Soda blasting is a non-destructive method for many applications in cleaning, paint and varnish stripping, automotive restoration, industrial equipment maintenance, rust removal, graffiti removal, molecular steel passivation against rust, oil removal by saponification and translocation, masonry cleaning and restoration, soot remediation, boat hull cleaning and for food processing facilities and equipment and tooth cleaning at the dental laboratory.

==Applications==
Soda blasting can be used for cleaning timber, wood, oak beams, oak floors, doors, stairs & banisters, cars, boat hulls, masonry, and food processing equipment. Soda blasting can also be used to remove graffiti and to clean structural steel. Soda blasting is very effective for mold and fire/smoke damage cleanup as it cleans and deodorizes.

==Equipment==
A soda blaster is a self-contained system that includes a blast generator, high pressure compressed air, moisture decontamination system, blast hose, and a blast nozzle.

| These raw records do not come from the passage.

(* ===== verification/Poller.v ===== *)
(** * The account poller

    Model of [account_poller.go]: what a poll does with the virtual machines an
    account reports, against the [VirtualMachine] objects of the Kubernetes API.

    The client of the API is a class.  A method that panics gives [Panicked]. *)

From stdpp Require Import base strings list gmap.
From Stdlib Require Import ZArith.
From S2P Require Import Prelude GoStrings AwsModel Selector VirtualMachine AzureModel Accounts Plugins.

#[local] Open Scope string_scope.

(** ** The Kubernetes client *)

Inductive KError := NotFound | OtherError (e : error).

Class KubeClient := {
  Kube : Type;
  ListVMs : string -> Kube -> KError + list VirtualMachine;
  GetVM : NamespacedName -> Kube -> KError + VirtualMachine;
  CreateVM : VirtualMachine -> Kube -> option KError * Kube;
  UpdateVMStatus : VirtualMachine -> Kube -> option KError * Kube;
  DeleteVM : VirtualMachine -> Kube -> option KError * Kube;
  GetAccount : NamespacedName -> Kube -> KError + CloudProviderAccount;
  UpdateAccountStatus : CloudProviderAccount -> Kube -> option KError * Kube;
  GetSelector : NamespacedName -> Kube -> KError + CloudEntitySelector;
  (** the virtual machines of a namespace whose first owner has the name *)
  ListVMsByOwner : string -> string -> Kube -> KError + list VirtualMachine;
  (** [controllerutil.SetControllerReference] *)
  SetControllerReference : CloudEntitySelector -> VirtualMachine -> KError + VirtualMachine
}.

Definition vm_key (vm : VirtualMachine) : NamespacedName := (vm_Namespace vm, vm_Name vm).
Definition vm_with_status (st : VirtualMachineStatus) (vm : VirtualMachine) : VirtualMachine :=
  mkVM (vm_Name vm) (vm_Namespace vm) (vm_Annotations vm) (vm_OwnerReferences vm) st.
Definition emptyStatus : VirtualMachineStatus := mkVMStatus "" "" ∅ [] "".
Definition emptyVM : VirtualMachine := mkVM "" "" ∅ [] emptyStatus.

(** [accountPoller], without the client, log and scheme. *)
Record accountPoller := mkPoller {
  ap_pollIntvInSeconds : Z;
  ap_cloudType : CloudProvider;
  ap_namespacedName : NamespacedName;
  ap_selector : CloudEntitySelector
}.

(** ** Comparing what was discovered *)

Definition convertAddressToMap (addresses : list IPAddress) : gset string :=
  list_to_set (map (fun a => AddressType_String (ip_AddressType a) +:+ ":" +:+ ip_Address a) addresses).

Definition convertNetworkInterfacesToMap (nwInterfaces : list VMNetworkInterface) : gmap string VMNetworkInterface :=
  fold_left (fun m n => <[vni_Name n := n]> m) nwInterfaces ∅.

(** Each loop returns false at the first difference, in whatever order it
    ranges. *)
Definition areIPAddressesSame (s1 s2 : list IPAddress) : bool :=
  forallb (fun key => bool_decide (key ∈ convertAddressToMap s2)) (elements (convertAddressToMap s1)).

Definition areTagsSame (s1 s2 : gmap string string) : bool :=
  forallb (fun '(key1, value1) =>
    match s2 !! key1 with
    | None => false
    | Some value2 => bool_decide (ToLower value1 = ToLower value2)
    end) (map_to_list s1).

Definition areNetworkInterfacesSame (s1 s2 : list VMNetworkInterface) : bool :=
  bool_decide (length s1 = length s2) &&
  forallb (fun '(key1, value1) =>
    match convertNetworkInterfacesToMap s2 !! key1 with
    | None => false
    | Some value2 =>
        bool_decide (ToLower (vni_Name value1) = ToLower (vni_Name value2)) &&
        bool_decide (ToLower (vni_MAC value1) = ToLower (vni_MAC value2)) &&
        bool_decide (length (vni_IPs value1) = length (vni_IPs value2)) &&
        areIPAddressesSame (vni_IPs value1) (vni_IPs value2)
    end) (map_to_list (convertNetworkInterfacesToMap s1)).

Definition areDiscoveredFieldsSameVirtualMachineStatus (s1 s2 : VirtualMachineStatus) : bool :=
  bool_decide (vs_Provider s1 = vs_Provider s2) &&
  bool_decide (vs_State s1 = vs_State s2) &&
  bool_decide (vs_VirtualPrivateCloud s1 = vs_VirtualPrivateCloud s2) &&
  bool_decide (size (vs_Tags s1) = size (vs_Tags s2)) &&
  bool_decide (length (vs_NetworkInterfaces s1) = length (vs_NetworkInterfaces s2)) &&
  areTagsSame (vs_Tags s1) (vs_Tags s2) &&
  areNetworkInterfacesSame (vs_NetworkInterfaces s1) (vs_NetworkInterfaces s2).

Definition updateCloudDiscoveredFieldsOfVirtualMachineStatus (current discovered : VirtualMachineStatus) : VirtualMachineStatus :=
  mkVMStatus (vs_Provider discovered) (vs_VirtualPrivateCloud discovered) (vs_Tags discovered)
    (vs_NetworkInterfaces discovered) (vs_State discovered).

(** [ownerSelector] has the poller's selector under its name. *)
Definition isVirtualMachineOwnedBy (vm : VirtualMachine) (ownerSelector : gmap string CloudEntitySelector) : bool :=
  existsb (fun r =>
    match ownerSelector !! or_Name r with
    | Some _ => bool_decide (or_Kind r = "CloudEntitySelector")
    | None => false
    end) (vm_OwnerReferences vm).

Section Poller.
Context {RNG : MapRange} {KC : KubeClient}.

(** ** What is to be done *)

Definition getCurrentVirtualMachinesByName (p : accountPoller) (k : Kube) : KError + gmap string VirtualMachine :=
  match ListVMs (ces_namespace (ap_selector p)) k with
  | inl e => inl e
  | inr items =>
      inr (fold_left (fun m vm =>
             if isVirtualMachineOwnedBy vm {[ces_name (ap_selector p) := ap_selector p]} then <[vm_Name vm := vm]> m else m) items ∅)
  end.

(** The lists under [accountResourceToCreate], [accountResourceToDelete] and
    [accountResourceToUpdate].  Those to create may be nil. *)
Record Operations := mkOps {
  toCreate : list (option VirtualMachine);
  toDelete : list VirtualMachine;
  toUpdate : list VirtualMachine
}.

(** The loop over the discovered virtual machines: the rest of the current ones,
    those to create and those to update; a nil one panics. *)
Fixpoint sort_discovered (discovered : list (option VirtualMachine)) (current : gmap string VirtualMachine)
    (create update : list VirtualMachine) : option (gmap string VirtualMachine * list VirtualMachine * list VirtualMachine) :=
  match discovered with
  | [] => Some (current, create, update)
  | None :: _ => None
  | Some d :: discovered =>
      match current !! vm_Name d with
      | None => sort_discovered discovered current (create ++ [d]) update
      | Some c =>
          sort_discovered discovered (delete (vm_Name c) current) create
            (if areDiscoveredFieldsSameVirtualMachineStatus (vm_Status c) (vm_Status d) then update else update ++ [d])
      end
  end%list.

Definition findVirtualMachinesByOperation (p : accountPoller) (discovered : list (option VirtualMachine)) (k : Kube) :
    Outcome (KError + Operations) :=
  match getCurrentVirtualMachinesByName p k with
  | inl e => Returned (inl e)
  | inr current =>
      if decide (size current = 0%nat) then Returned (inr (mkOps discovered [] []))
      else match sort_discovered discovered current [] [] with
           | None => Panicked
           | Some (rest, create, update) => Returned (inr (mkOps (map Some create) (map snd (go_range rest)) update))
           end
  end.

(** ** Doing it *)

(** One object created; the error, if any, does not stop the loop. *)
Definition create_vm (p : accountPoller) (vm : VirtualMachine) (k : Kube) : list KError * Kube :=
  match SetControllerReference (ap_selector p) vm with
  | inl e => ([e], k)
  | inr vm1 =>
      let vmStatus := vm_Status vm1 in
      match CreateVM vm1 k with
      | (Some e, k1) => ([e], k1)
      | (None, k1) =>
          match UpdateVMStatus (vm_with_status vmStatus vm1) k1 with
          | (Some e, k2) => ([e], k2)
          | (None, k2) => ([], k2)
          end
      end
  end.

Fixpoint create_vms (p : accountPoller) (vms : list (option VirtualMachine)) (k : Kube) : option (list KError * Kube) :=
  match vms with
  | [] => Some ([], k)
  | None :: _ => None
  | Some vm :: vms =>
      let '(es, k1) := create_vm p vm k in
      match create_vms p vms k1 with
      | None => None
      | Some (es', k2) => Some ((es ++ es')%list, k2)
      end
  end.

Definition delete_vm (vm : VirtualMachine) (k : Kube) : list KError * Kube :=
  match DeleteVM vm k with
  | (Some (OtherError e), k1) => ([OtherError e], k1)
  | (_, k1) => ([], k1)
  end.

Definition update_vm (vm : VirtualMachine) (k : Kube) : list KError * Kube :=
  let write currentVM :=
    match UpdateVMStatus (vm_with_status (updateCloudDiscoveredFieldsOfVirtualMachineStatus (vm_Status currentVM) (vm_Status vm)) currentVM) k with
    | (Some e, k1) => ([e], k1)
    | (None, k1) => ([], k1)
    end in
  match GetVM (vm_key vm) k with
  | inl (OtherError e) => ([OtherError e], k)
  | inl NotFound => write emptyVM
  | inr currentVM => write currentVM
  end.

Fixpoint for_each (step : VirtualMachine -> Kube -> list KError * Kube) (vms : list VirtualMachine) (k : Kube) : list KError * Kube :=
  match vms with
  | [] => ([], k)
  | vm :: vms => let '(es, k1) := step vm k in let '(es', k2) := for_each step vms k1 in ((es ++ es')%list, k2)
  end.

(** The errors are collected by [multierr]. *)
Definition doVirtualMachineOperations (p : accountPoller) (virtualMachines : list (option VirtualMachine)) (k : Kube) :
    Outcome (list KError * Kube) :=
  match findVirtualMachinesByOperation p virtualMachines k with
  | Panicked => Panicked
  | Blocked => Blocked
  | Returned (inl e) => Returned ([e], k)
  | Returned (inr ops) =>
      match create_vms p (toCreate ops) k with
      | None => Panicked
      | Some (es1, k1) =>
          let '(es2, k2) := for_each delete_vm (toDelete ops) k1 in
          let '(es3, k3) := for_each update_vm (toUpdate ops) k2 in
          Returned ((es1 ++ es2 ++ es3)%list, k3)
      end
  end.

(** ** A poll *)

Context {Cl : Type}.

Definition getComputeResources (p : accountPoller) (cloud : CloudInterface Cl) (c : Cl) : list (option VirtualMachine) :=
  match InstancesGivenProviderAccount cloud (ap_namespacedName p) c with
  | inl _ => []
  | inr vms => vms
  end.

Definition emptyAccount : CloudProviderAccount := mkCPA ("", "") (mkAccountSpec false false) None "".

Definition updateAccountStatus (discovered : string) (account : CloudProviderAccount) : CloudProviderAccount :=
  mkCPA (cpa_Name account) (cpa_Spec account) (cpa_PollIntervalInSeconds account) discovered.

(** Every error is logged and the poll goes on; an account that was not found is
    empty. *)
Definition doAccountPoller (providers : Providers Cl) (c : Cl) (p : accountPoller) (k : Kube) : Outcome Kube :=
  match GetCloudInterface (provider_name (ap_cloudType p)) providers with
  | inl _ => Returned k
  | inr cloud =>
      let account := match GetAccount (ap_namespacedName p) k with inl _ => emptyAccount | inr a => a end in
      let account1 := match GetAccountStatus cloud (ap_namespacedName p) c with
                      | inl _ => account
                      | inr st => updateAccountStatus st account
                      end in
      let '(_, k1) := UpdateAccountStatus account1 k in
      match doVirtualMachineOperations p (getComputeResources p cloud c) k1 with
      | Returned (_, k2) => Returned k2
      | Panicked => Panicked
      | Blocked => Blocked
      end
  end.

End Poller.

The blasting material consists of formulated sodium bicarbonate (also known as baking soda). Blasting soda is an extremely friable material that undergoes micro fragmentation on impact, literally exploding away surface materials without damage to the substrate. Since sodium bicarbonate is much softer than the silicon carbide or aluminium oxide used in sandblasting, the blast nozzle used for soda blasting applications can be made of soft metals such as brass or steel. The pressures used are very low compared to those used in sandblasting, e.g., 20psi as opposed to 120psi.